第十八話
「ピー! キープ無効です。村岡高校は試技を終了してください」
第二試技がついに終了した。結果は私達『村岡高校』の圧勝だった。
「すげー! 何だあの“化け物”は?」
「無名の新人あらわるだな! それにしても“デブ”だな」
「あの“肉団子”世界クラスだろ! 金メダルも夢じゃないぜ!」
マリコ先輩の驚異的な実力を見て、観客達は悲鳴にもにた歓声を上げていた。“化け物”とか“デブ”とか“肉団子”とか、もはや悪口にしか聞こえない言葉……というか完全に悪口が会場に飛び交っていた。
「うるせぇー! 黙れ! 殺すぞ!!」
マリコ先輩はよほどその罵詈雑言が気に食わなかったらしく、鼓膜が爆発するくらいの大声で観客を一喝した。会場は一瞬で静寂に包まれた。
「マリコちゃん、どうしてそんなに太ったの?」
開口一番、美咲先輩が天然爆弾を炸裂させた。
「…………」
つかの間の静寂はもろくも崩れ去る。平和とは、長くは続かないものだ。
「私は太ってない! これは筋肉よ!!!」
マリコ先輩は苦し紛れすぎる言い訳を言いながら、美咲先輩を怒った。会場は再びざわついた。

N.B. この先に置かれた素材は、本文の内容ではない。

(* ===== verification/GraphWindow.v ===== *)
(** * Live windows

    [window_snapshot_at], [window_snapshot_many_at] (the merge of sorted buckets through a
    heap), [window_snapshot_between] and the window cell of [watch_window_matching] in
    [core/src/core/graph.rs].  The merge loop is modelled with fuel, one unit per bucket
    entry. *)

From stdpp Require Import base strings numbers option countable gmap sets list.
From S2P Require Import Prelude Order GraphTypes EdgeIds GraphIndex GraphQuery GraphWatch.

Record WindowedQuerySnapshot (P : Type) := mkSnapshot {
  ws_entries : list (string * Item P);
  ws_total_count : Z;
  ws_window : option QueryWindow
}.
Arguments mkSnapshot {P}.
Arguments ws_entries {P}.
Arguments ws_total_count {P}.
Arguments ws_window {P}.

(** ** Merging sorted buckets *)

(** The variables of the merge loop: the distinct ids seen, the last one, and the page. *)
Record Merge := mkMerge {
  mg_total : Z;
  mg_previous : option string;
  mg_selected : list string;
  mg_before : list string
}.
Definition merge_start : Merge := mkMerge 0 None [] [].

Definition page_bounds (selection : GraphWindowSelection) : Z * Z :=
  match selection with
  | Offset None => (0, usize_max)%Z
  | Offset (Some window) => (offset window, limit window)
  | Cursor window => (0, cw_limit window)%Z
  end.

(** [pop_front] when the page is full, then [push_back]. *)
Definition push_before (limit : Z) (before : list string) (id : string) : list string :=
  (if decide (len before = limit) then tail before else before) ++ [id].

(** The page after a distinct id. *)
Definition select_id (selection : GraphWindowSelection) (m : Merge) (id : string) : Merge :=
  let '(offset, limit) := page_bounds selection in
  let select := mkMerge (mg_total m) (mg_previous m) (mg_selected m ++ [id]) (mg_before m) in
  match selection with
  | Offset _ =>
      if (offset <=? mg_total m)%Z && (len (mg_selected m) <? limit)%Z then select else m
  | Cursor window =>
      match cw_before window with
      | Some before =>
          if (0 <? limit)%Z && bool_decide (cmp_lt id before)
          then mkMerge (mg_total m) (mg_previous m) (mg_selected m) (push_before limit (mg_before m) id)
          else m
      | None =>
          if (match cw_after window with None => true | Some after => bool_decide (cmp_lt after id) end) &&
             (len (mg_selected m) <? limit)%Z
          then select else m
      end
  end.

Definition visit_id (selection : GraphWindowSelection) (m : Merge) (id : string) : Merge :=
  if decide (mg_previous m = Some id) then m
  else
    let m := select_id selection m id in
    mkMerge (sat_add (mg_total m) 1) (Some id) (mg_selected m) (mg_before m).

(** The heap holds the next id of each bucket with the bucket's index, least first. *)
Definition push_next (iterators : list (list string)) (pending : list (string * Z)) (index : nat)
  : list (list string) * list (string * Z) :=
  match iterators !! index with
  | Some (id :: rest) => (<[index := rest]> iterators, bt_insert (id, Z.of_nat index) pending)
  | _ => (iterators, pending)
  end.

Fixpoint merge_init (indices : list nat) (iterators : list (list string)) (pending : list (string * Z))
  : list (list string) * list (string * Z) :=
  match indices with
  | [] => (iterators, pending)
  | index :: rest => let '(iterators, pending) := push_next iterators pending index in
                     merge_init rest iterators pending
  end.

Fixpoint merge_loop (fuel : nat) (selection : GraphWindowSelection) (iterators : list (list string))
    (pending : list (string * Z)) (m : Merge) : option Merge :=
  match pending with
  | [] => Some m
  | (id, index) :: pending =>
      match fuel with
      | 0 => None
      | S fuel =>
          let m := visit_id selection m id in
          let '(iterators, pending) := push_next iterators pending (Z.to_nat index) in
          merge_loop fuel selection iterators pending m
      end
  end.

(** The page and the total; [None] is out of fuel. *)
Definition merge_buckets (selection : GraphWindowSelection) (buckets : list EdgeIds) : option (list string * Z) :=
  let iterators := EdgeIds.ids <$> buckets in
  let '(rest, pending) := merge_init (seq 0 (length iterators)) iterators [] in
  m ← merge_loop (sum_list (length <$> iterators)) selection rest pending merge_start;
  Some (match selection with
        | Cursor window => if decide (is_Some (cw_before window)) then mg_before m else mg_selected m
        | Offset _ => mg_selected m
        end, mg_total m).

(** ** Snapshots *)
Section snapshots.
Context {P : Type}.
Implicit Types (g : GraphIndex P) (st : GraphState) (registry : StoreRegistry P) (t : string)
  (selection : GraphWindowSelection).

Definition load_entries registry t (ids : list string) : list (string * Item P) :=
  omap (λ id, pair id <$> get_or_create registry t !! id) ids.

Definition select_page (selection : GraphWindowSelection) (ids : EdgeIds) : list string :=
  match selection with
  | Offset window => EdgeIds.window ids window
  | Cursor window => EdgeIds.cursor_window ids window
  end.

Definition bucket_snapshot registry t (ids : option EdgeIds) selection : WindowedQuerySnapshot P :=
  mkSnapshot (load_entries registry t (match ids with Some ids => select_page selection ids | None => [] end))
    (match ids with Some ids => EdgeIds.len ids | None => 0%Z end) (offset_window selection).

Definition window_snapshot_at st registry t (position : EndPosition) (endpoint : EndpointValue) selection
  : WindowedQuerySnapshot P :=
  bucket_snapshot registry t
    (et ← gs_edge_types st !! t; adjacency_map et position !! endpoint) selection.

Definition window_snapshot_many_at st registry t (position : EndPosition) (endpoints : gset EndpointValue) selection
  : option (WindowedQuerySnapshot P) :=
  let buckets := match gs_edge_types st !! t with
                 | None => []
                 | Some et => omap (λ endpoint, adjacency_map et position !! endpoint) (elements endpoints)
                 end in
  page ← merge_buckets selection buckets;
  Some (mkSnapshot (load_entries registry t page.1) page.2 (offset_window selection)).

Definition window_snapshot_between g st registry t (a b : EndpointValue) selection : WindowedQuerySnapshot P :=
  match registration g t with
  | None => mkSnapshot [] 0 (offset_window selection)
  | Some r => bucket_snapshot registry t (pair_bucket st t (pair_key_from_values r a b None)) selection
  end.

(** ** The window cell

    The selection and the snapshot published; [select] is the closure that recomputes it
    from the current graph. *)
Record WindowCell := mkWindowCell { wc_selection : GraphWindowSelection; wc_snapshot : WindowedQuerySnapshot P }.

Definition window_open (select : GraphWindowSelection → WindowedQuerySnapshot P) (initial : QueryWindow) : WindowCell :=
  mkWindowCell (Offset (Some initial)) (select (Offset (Some initial))).

(** The diff callback: nothing when the diff cannot concern the page. *)
Definition window_callback (r : EdgeRegistration P) (matches_endpoints : EdgeEndpoints → bool)
    (select : GraphWindowSelection → WindowedQuerySnapshot P) (diff : MapDiff (Item P)) (c : WindowCell) : WindowCell :=
  if negb (watch_diff_affects_window r matches_endpoints diff (ws_entries (wc_snapshot c))) then c
  else mkWindowCell (wc_selection c) (select (wc_selection c)).

Definition set_window (select : GraphWindowSelection → WindowedQuerySnapshot P) (next : option QueryWindow)
    (c : WindowCell) : WindowCell :=
  if decide (wc_selection c = Offset next) then c else mkWindowCell (Offset next) (select (Offset next)).

Definition set_cursor_window (select : GraphWindowSelection → WindowedQuerySnapshot P) (next : QueryCursorWindow)
    (c : WindowCell) : WindowCell :=
  match cursor_validate next with
  | Err _ => c
  | Ok _ => if decide (wc_selection c = Cursor next) then c else mkWindowCell (Cursor next) (select (Cursor next))
  end.

(** [watch_window_at], [watch_window_many_at] and [watch_window_between] give no window on a type without the
    projection. *)
Definition watch_window_at g st registry t (position : EndPosition) (endpoint : EndpointValue) (window : QueryWindow)
  : result GraphError (option WindowCell) :=
  if negb (projects_endpoint g t position) then Ok None
  else match registration g t with
       | None => Err (ErrMsg "edge type is not registered")
       | Some _ => Ok (Some (window_open (window_snapshot_at st registry t position endpoint) window))
       end.

(** The outer [None] is the fuel of the merge, which is never exhausted. *)
Definition watch_window_many_at g st registry t (position : EndPosition) (endpoints : list EndpointValue)
    (window : QueryWindow) : option (result GraphError (option WindowCell)) :=
  if negb (projects_endpoint g t position) then Some (Ok None)
  else match registration g t with
       | None => Some (Err (ErrMsg "edge type is not registered"))
       | Some _ =>
           snapshot ← window_snapshot_many_at st registry t position (list_to_set endpoints) (Offset (Some window));
           Some (Ok (Some (mkWindowCell (Offset (Some window)) snapshot)))
       end.

Definition watch_window_between g st registry t (a b : EndpointValue) (window : QueryWindow)
  : result GraphError (option WindowCell) :=
  match registration g t with
  | None => Err (ErrMsg "edge type is not registered")
  | Some r =>
      if negb (projects_pairs r) then Ok None
      else Ok (Some (window_open (window_snapshot_between g st registry t a b) window))
  end.
End snapshots.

「とりあえず、マリコ先輩が来てくれてよかったです。マリコ先輩のこと信じて良かったです」
私は涙を流しながらマリコ先輩に感謝を述べた。
「奈々子、まだ泣くのははやいわよ。その涙は優勝まで取っておきなさい」
そう言うと、マリコ先輩は『ゴールドマリー高校』のゴリラ達をにらみつけた。
「ウホウホウホ!」
ゴリラ系女子達はひどく落ち着きがない様子だった。マリコ先輩の実力に焦りを感じているのだろう。
「な、なかなかやるじゃないウホ! こっちだって本気を出すウホ! 」
「そうよそうよ、私たちにはまだ“秘策”があるのよウホ! 第三試技は絶対に負けないんだからウホ!」
「ウホウホウホウホウホウホウホウホ!!!!!!」
そう言うと、ゴリラ系女子達は第三試技を始めるためにセットポジションについた。次の第三試技の勝者が2回戦へと駒を進めることができるのだ。いやがおうにも気合が入る。
「さぁ、私達も準備するわよ!」
マリコ先輩の号令と共に私達はそれぞれセットポジションについた。
「それでは第三試技を始めます」
ついに、勝負を決める第三試技が始まった。